*WHAT YOU WILL DO:* Given the records below, would you repeat exactly the lines that begin at the one containing "destruct (vset_in b1" and end at the one containing "by (rewrite Exists_app, Exists_cons, Exists_nil;", inclusive?

*DATA EXTRACTS:*
(* ===== verification/Hashing.v ===== *)
(** * Structures built on a hash function

    [src/storage/BloomFilter.cpp] and [src/distributed/ConsistentHashing.cpp].
    [std::hash<string>] is a parameter, an arbitrary function to [size_t]; the theorems hold
    for every one, collisions included. *)
From S2P Require Import Prelude.
Local Open Scope Z_scope.

Section hashing.
Context (hash : string → Z).

(** ** The Bloom filter *)

Definition SIZE : Z := 1000.

Record BloomFilter := { bits : list bool }.

Definition BloomFilter_make : BloomFilter := {| bits := replicate (Z.to_nat SIZE) false |}.

(** The positions [h1] and [h2] of a key. *)
Definition h1 (key : string) : Z := hash key mod SIZE.
Definition h2 (key : string) : Z := hash (key +:+ "salt") mod SIZE.

(** [bits.set(h)] and [bits.test(h)] throw out of range. *)
Definition bloom_insert (f : BloomFilter) (key : string) : option BloomFilter :=
  b ← vset (bits f) (h1 key) true; b ← vset b (h2 key) true; Some {| bits := b |}.

Definition possibly_contains (f : BloomFilter) (key : string) : option bool :=
  b1 ← vget (bits f) (h1 key);
  if b1 : bool then vget (bits f) (h2 key) else Some false.

Definition bloom_inv (keys : list string) (f : BloomFilter) : Prop :=
  length (bits f) = Z.to_nat SIZE ∧
  ∀ i, 0 ≤ i < SIZE →
    vget (bits f) i = Some (bool_decide (Exists (λ k, h1 k = i ∨ h2 k = i) keys)).

Lemma h1_range k : 0 ≤ h1 k < SIZE.
Proof. unfold h1. apply Z.mod_pos_bound. done. Qed.

Lemma h2_range k : 0 ≤ h2 k < SIZE.
Proof. unfold h2. apply Z.mod_pos_bound. done. Qed.

Lemma vset_in {A} (l : list A) i x :
  0 ≤ i < length l →
  ∃ l', vset l i x = Some l' ∧ length l' = length l ∧ ∀ j, 0 ≤ j → vget l' j = if decide (j = i) then Some x else vget l j.
Proof.
  intros Hi. unfold vset. rewrite decide_True by done. eexists. split_and!; [done|by rewrite length_insert|].
  intros j Hj. unfold vget. destruct (Z.ltb_spec j 0); [lia|]. destruct (decide (j = i)) as [->|?].
  - rewrite list_lookup_insert_eq; [done|lia].
  - rewrite list_lookup_insert_ne; [done|lia].
Qed.

Lemma bloom_insert_inv keys f k : bloom_inv keys f → ∃ f', bloom_insert f k = Some f' ∧ bloom_inv (keys ++ [k]) f'.
Proof.
  intros [Hl Hb]. pose proof (h1_range k) as H1. pose proof (h2_range k) as H2. unfold bloom_insert.
  destruct (vset_in (bits f) (h1 k) true) as (b1 & -> & Hl1 & Hg1); [unfold SIZE in *; lia|]. cbn [mbind option_bind].
  destruct (vset_in b1 (h2 k) true) as (b2 & -> & Hl2 & Hg2); [unfold SIZE in *; lia|]. cbn [mbind option_bind].
  eexists. split; [done|]. split; simpl; [lia|]. intros i Hi. rewrite Hg2, Hg1, Hb by lia.
  assert (Exists (λ k, h1 k = i ∨ h2 k = i) (keys ++ [k]) ↔
    Exists (λ k, h1 k = i ∨ h2 k = i) keys ∨ h1 k = i ∨ h2 k = i) as Hiff
    by (rewrite Exists_app, Exists_cons, Exists_nil; tauto).
  case_decide; [|case_decide]; subst; f_equal; [symmetry; apply bool_decide_eq_true; rewrite Hiff; auto..|].
  apply bool_decide_ext. rewrite Hiff. naive_solver.
Qed.

Lemma bloom_run keys : ∃ f, run_ops bloom_insert BloomFilter_make keys = Some f ∧ bloom_inv keys f.
Proof.
  induction keys as [|k keys IH] using rev_ind.
  - exists BloomFilter_make. split; [done|]. split; [done|]. intros i Hi. rewrite bool_decide_false by (by intros ?%Exists_nil).
    unfold vget, BloomFilter_make. destruct (Z.ltb_spec i 0); [lia|]. apply lookup_replicate. split; [done|]. simpl bits. lia.
  - destruct IH as (f & Hr & Hf). destruct (bloom_insert_inv keys f k Hf) as (f' & Hs & Hf'). exists f'.
    rewrite run_ops_app, Hr. simpl. by rewrite Hs.
Qed.

(** The Bloom filter answers exactly: after any insertions no position is out of
    range, and [possibly_contains] is true if and only if both positions of the key were
    set by inserted keys.  In particular an inserted key is always found. *)
Theorem bloom_filter_exact (keys : list string) (k : string) :
  ∃ f b, run_ops bloom_insert BloomFilter_make keys = Some f ∧ possibly_contains f k = Some b ∧
    (b = true ↔ (∃ x, x ∈ keys ∧ (h1 x = h1 k ∨ h2 x = h1 k)) ∧ (∃ x, x ∈ keys ∧ (h1 x = h2 k ∨ h2 x = h2 k))) ∧
    (k ∈ keys → b = true).
Proof.
  destruct (bloom_run keys) as (f & Hr & Hl & Hb). exists f. unfold possibly_contains.
  rewrite !Hb by (apply h1_range || apply h2_range). simpl. pose proof (h1_range k). pose proof (h2_range k).
  case_bool_decide as E1; rewrite Exists_exists in E1; eexists; (split_and!; [done|reflexivity| |]).
  - rewrite bool_decide_eq_true, Exists_exists. tauto.
  - intros Hk. apply bool_decide_eq_true, Exists_exists. exists k. auto.
  - split; [done|]. tauto.
  - intros Hk. destruct E1. exists k. auto.
Qed.

(** ** Consistent hashing *)

Definition VIRTUAL_NODE : nat := 3.

(** [map<size_t, string>]: positions on the ring. *)
Record ConsistentHashing := { ring : gmap Z string }.

Definition ConsistentHashing_make : ConsistentHashing := {| ring := ∅ |}.

(** [node + "#" + to_string(i)] *)
Definition vnode (node : string) (i : nat) : string := node +:+ "#" +:+ pretty i.

Fixpoint addNode_loop (r : gmap Z string) (node : string) (js : list nat) : gmap Z string :=
  match js with [] => r | i :: js => addNode_loop (<[hash (vnode node i) := node]> r) node js end.

Definition addNode (c : ConsistentHashing) (node : string) : ConsistentHashing :=
  {| ring := addNode_loop (ring c) node (seq 0 VIRTUAL_NODE) |}.

(** The entries of the map in order; [lower_bound] and [begin]. *)
Definition positions (r : gmap Z string) : list (Z * string) := map_sorted (V := string) Z.le r.

Definition lower_bound (r : gmap Z string) (h : Z) : option (Z * string) := head (filter (λ p, h ≤ p.1) (positions r)).

(** [getNode]: dereferencing [begin()] of an empty map is undefined. *)
Definition getNode (c : ConsistentHashing) (user : string) : option string :=
  match lower_bound (ring c) (hash user) with
  | Some p => Some p.2
  | None => p ← head (positions (ring c)); Some p.2
  end.

(** [p] is the first position clockwise from [h]. *)
Definition clockwise (r : gmap Z string) (h p : Z) : Prop :=
  p ∈ dom r ∧
  ((h ≤ p ∧ ∀ q, q ∈ dom r → h ≤ q → p ≤ q) ∨ ((∀ q, q ∈ dom r → q < h) ∧ ∀ q, q ∈ dom r → p ≤ q)).

Lemma clockwise_unique r h p q : clockwise r h p → clockwise r h q → p = q.
Proof.
  intros [Hp [[Hhp Hp']|[Hp1 Hp2]]] [Hq [[Hhq Hq']|[Hq1 Hq2]]].
  - specialize (Hp' q Hq Hhq). specialize (Hq' p Hp Hhp). lia.
  - specialize (Hq1 p Hp). lia.
  - specialize (Hp1 q Hq). lia.
  - specialize (Hp2 q Hq). specialize (Hq2 p Hp). lia.
Qed.

Lemma elem_of_positions r p n : (p, n) ∈ positions r ↔ r !! p = Some n.
Proof. apply elem_of_map_sorted. Qed.

Lemma sorted_head {A} (R : relation A) (l : list A) x y : StronglySorted R l → head l = Some x → y ∈ l → y = x ∨ R x y.
Proof.
  intros Hs Hh Hy. destruct l as [|z l]; [done|]. simpl in Hh. simplify_eq. apply StronglySorted_inv in Hs as [_ Hf].
  apply elem_of_cons in Hy as [->|Hy]; [by left|right]. rewrite Forall_forall in Hf. auto.
Qed.

Lemma rel_sorted_filter {A} (R : relation A) (P : A → Prop) `{∀ x, Decision (P x)} l :
  StronglySorted R l → StronglySorted R (filter P l).
Proof.
  induction 1 as [|x l Hs IH Hf]; [constructor|]. rewrite filter_cons. case_decide; [|done]. constructor; [done|].
  apply Forall_forall. intros y [_ Hy]%list_elem_of_filter. rewrite Forall_forall in Hf. auto.
Qed.

Lemma getNode_clockwise c user node :
  getNode c user = Some node ↔ ∃ p, clockwise (ring c) (hash user) p ∧ ring c !! p = Some node.
Proof.
  assert (∀ n, getNode c user = Some n → ∃ p, clockwise (ring c) (hash user) p ∧ ring c !! p = Some n) as Hfwd.
  { intros n Hn. unfold getNode, lower_bound in Hn. pose proof (map_sorted_sorted (V := string) Z.le (ring c)) as Hs.
    fold (positions (ring c)) in Hs. destruct (head (filter _ (positions (ring c)))) as [[p m]|] eqn:E.
    - simpl in Hn. simplify_eq. pose proof (rel_sorted_filter _ (λ p, hash user ≤ p.1) _ Hs) as Hs'.
      assert ((p, n) ∈ filter (λ p, hash user ≤ p.1) (positions (ring c))) as [Hle Hin]%list_elem_of_filter
        by (by apply head_Some_elem_of).
      apply elem_of_positions in Hin. exists p. split; [|done]. split; [by apply elem_of_dom_2 in Hin|]. left. split; [done|].
      intros q [m Hq]%elem_of_dom Hh. apply elem_of_positions in Hq.
      destruct (sorted_head _ _ _ (q, m) Hs' E) as [?|Hle']; [by apply list_elem_of_filter|by simplify_eq|done].
    - destruct (head (positions (ring c))) as [[p m]|] eqn:E'; simplify_option_eq.
      assert (ring c !! p = Some n) as Hin by (apply elem_of_positions; by apply head_Some_elem_of).
      exists p. split; [|done]. split; [by apply elem_of_dom_2 in Hin|]. right.
      apply head_None in E. split; intros q [m Hq]%elem_of_dom; apply elem_of_positions in Hq.
      + destruct (decide (hash user ≤ q)) as [Hle|?]; [|lia]. exfalso.
        apply (not_elem_of_nil (q, m)). rewrite <-E. by apply list_elem_of_filter.
      + destruct (sorted_head _ _ _ (q, m) Hs E') as [?|Hle']; [done|by simplify_eq|done]. }
  split; [auto|]. intros (p & Hp & Hn). destruct (getNode c user) as [m|] eqn:E.
  - destruct (Hfwd m eq_refl) as (q & Hq & Hm). pose proof (clockwise_unique _ _ _ _ Hp Hq). congruence.
  - exfalso. unfold getNode in E. destruct (lower_bound _ _); [done|]. destruct (head (positions (ring c))) eqn:E'; [done|].
    apply head_None in E'. apply (not_elem_of_nil (p, node)). rewrite <-E'. by apply elem_of_positions.
Qed.

Lemma addNode_loop_lookup r node js p :
  addNode_loop r node js !! p = if decide (p ∈ (λ i, hash (vnode node i)) <$> js) then Some node else r !! p.
Proof.
  revert r. induction js as [|i js IH]; intros r; csimpl; [done|]. rewrite IH.
  destruct (decide (p ∈ (λ i, hash (vnode node i)) <$> js)); [rewrite decide_True by set_solver; done|].
  destruct (decide (p = hash (vnode node i))) as [->|?].
  - rewrite lookup_insert_eq, decide_True by set_solver. done.
  - rewrite lookup_insert_ne by done. rewrite decide_False by set_solver. done.
Qed.

Lemma getNode_defined c user : ring c ≠ ∅ → is_Some (getNode c user).
Proof.
  intros Hne. unfold getNode. destruct (lower_bound _ _); [simpl; eauto|].
  destruct (map_choose _ Hne) as (p & n & Hp). destruct (positions (ring c)) as [|x l] eqn:E; [|simpl; eauto].
  exfalso. apply (not_elem_of_nil (p, n)). rewrite <-E. by apply elem_of_positions.
Qed.

(** Consistent hashing moves as little as it can.  Whatever the hash function and
    the nodes on the ring, a user is served by the node at the first position clockwise
    from the user's hash; and adding a node leaves every user where it was, except for the
    users it takes over itself. *)
Theorem consistent_hashing_minimal (c : ConsistentHashing) (node user : string) :
  ring c ≠ ∅ →
  ∃ before after, getNode c user = Some before ∧ getNode (addNode c node) user = Some after ∧
    (after = before ∨ after = node) ∧
    (∃ p, clockwise (ring c) (hash user) p ∧ ring c !! p = Some before).
Proof.
  intros Hne. destruct (getNode_defined c user Hne) as [b Hb].
  assert (ring (addNode c node) ≠ ∅) as Hne'.
  { intros E. assert (ring (addNode c node) !! hash (vnode node 0) = Some node) as Hx.
    - unfold addNode. cbn [ring]. rewrite addNode_loop_lookup. rewrite decide_True; [done|]. left.
    - by rewrite E in Hx. }
  destruct (getNode_defined _ user Hne') as [a Ha]. exists b, a. split_and!; [done|done| |by apply getNode_clockwise].
  apply getNode_clockwise in Ha as (p & [Hdom Hcw] & Hp). unfold addNode in Hp. cbn [ring] in Hp. rewrite addNode_loop_lookup in Hp.
  case_decide as Hnew; [right; congruence|left].
  assert (getNode c user = Some a) as E; [|congruence]. apply getNode_clockwise. exists p. split; [|done].
  assert (∀ q, q ∈ dom (ring c) → q ∈ dom (ring (addNode c node))) as Hsub.
  { intros q [m Hq]%elem_of_dom. apply elem_of_dom. unfold addNode. cbn [ring]. rewrite addNode_loop_lookup. case_decide; eauto. }
  split; [by apply elem_of_dom_2 in Hp|]. destruct Hcw as [[? Hq]|[Hq1 Hq2]]; [left|right]; auto.
Qed.
End hashing.

(** A hash with three nodes on the ring. *)
Definition length_hash (s : string) : Z := 7 * String.length s.

Lemma consistent_hashing_minimal_witness :
  ∃ before after, getNode length_hash (addNode length_hash ConsistentHashing_make "A") "user" = Some before ∧
    getNode length_hash (addNode length_hash (addNode length_hash ConsistentHashing_make "A") "Server") "user" = Some after ∧
    (after = before ∨ after = "Server"%string).
Proof.
  destruct (consistent_hashing_minimal length_hash (addNode length_hash ConsistentHashing_make "A") "Server" "user")
    as (b & a & Hb & Ha & Hor & _).
  - intros E. apply (f_equal size) in E. vm_compute in E. discriminate E.
  - exists b, a. exact (conj Hb (conj Ha Hor)).
Defined.

(** An empty ring: [begin()] is dereferenced. *)
Lemma empty_ring_undefined hash user : getNode hash ConsistentHashing_make user = None.
Proof. done. Qed.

*RESPONSE TO THE TASK:*
  destruct (vset_in b1 (h2 k) true) as (b2 & -> & Hl2 & Hg2); [unfold SIZE in *; lia|]. cbn [mbind option_bind].
  eexists. split; [done|]. split; simpl; [lia|]. intros i Hi. rewrite Hg2, Hg1, Hb by lia.
  assert (Exists (λ k, h1 k = i ∨ h2 k = i) (keys ++ [k]) ↔
    Exists (λ k, h1 k = i ∨ h2 k = i) keys ∨ h1 k = i ∨ h2 k = i) as Hiff
    by (rewrite Exists_app, Exists_cons, Exists_nil; tauto).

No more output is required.